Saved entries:
###
(** * k8s-tester configuration: environment overrides and persistence

    A shallow embedding of the configuration core of [k8s-tester]
    (package [k8s_tester]: the struct [Config] and the functions
    [NewDefault], [Load], [Sync], [unsafeSync], [UpdateFromEnvs] and
    [parseEnvs]; package [ec2]: [SubnetRouteTableAssociation]) together
    with the parts of the Go standard library the code goes through
    ([strings], [strconv], [path/filepath], [reflect], [os]).

    Conventions.
    - A Go string is a [string] of bytes.
    - A Go function returning [(T, error)] returns a pair
      [T * option error]; [None] is the [nil] error.
    - Code that writes through a pointer returns the state of the pointee
      after the call next to what the Go function returns.
    - Library functions whose text is outside the repository and that are
      not rebuilt here ([time.ParseDuration], [strconv.ParseFloat],
      [json.Unmarshal], the upper case of Unicode, the YAML and JSON
      codecs) are fields of a record the model is parameterised by, and
      so is the way the kernel resolves the name of a file. *)

From Stdlib Require Import ZArith Lia Ascii.
From stdpp Require Import base option list strings gmap.

Local Open Scope Z_scope.

(** ** Errors *)

(** The two sentinel errors of [strconv]. *)
Inductive NumErr := ErrSyntax | ErrRange.

(** Go [error] values built by the code.  [parseEnvs] and [unsafeSync]
    build theirs with [fmt.Errorf]; each constructor keeps the arguments
    of one format string:
    - [ReadOnlyViolation env sv]:
      ['%s=%s' is 'read-only' field; should not be set];
    - [TypeCoercionError sv fieldName env cause]:
      [failed to parse %q (field name %q, environmental variable key %q, error %v)];
    - [UnsupportedFieldKind fieldName]:
      [field %q not supported for reflect.Map];
    - [EmptyConfigPath]: [empty config path];
    - [PathResolutionError path cause]: [failed to 'filepath.Abs(%s)' %v];
    - [SerializationError cause]: [failed to 'yaml.Marshal' %v];
    - [WriteError path cause]: [failed to write file %q (%v)].
    [NumError fn num e] is [*strconv.NumError]; [LibError] is an error
    of a library the model does not look into. *)
Inductive error :=
| NumError (fn num : string) (e : NumErr)
| LibError (msg : string)
| ReadOnlyViolation (env sv : string)
| TypeCoercionError (sv fieldName env : string) (cause : error)
| UnsupportedFieldKind (fieldName : string)
| EmptyConfigPath
| PathResolutionError (path : string) (cause : error)
| SerializationError (cause : error)
| WriteError (path : string) (cause : error).

(** ** Package [strings] *)

Module Strings.

(** [strings.HasPrefix]. *)
Definition HasPrefix (s prefix : string) : bool := String.prefix prefix s.

(** Scans [s] left to right; [skip] counts the bytes of a matched
    occurrence of [old] still to be dropped. *)
Fixpoint replace_from (skip : nat) (old new s : string) : string :=
  match s with
  | EmptyString => EmptyString
  | String c r =>
      match skip with
      | S k => replace_from k old new r
      | O =>
          if HasPrefix s old
          then new +:+ replace_from (String.length old - 1) old new r
          else String c (replace_from 0 old new r)
      end
  end.

(** With an empty [old], Go puts [new] in front of the string and after
    every character. *)
Fixpoint insert_after_each (new s : string) : string :=
  match s with
  | EmptyString => EmptyString
  | String c r => String c (new +:+ insert_after_each new r)
  end.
###
Task >>
Lines above with the word "model" should be counted, and the reply is that count alone.

Output for this exercise >>
2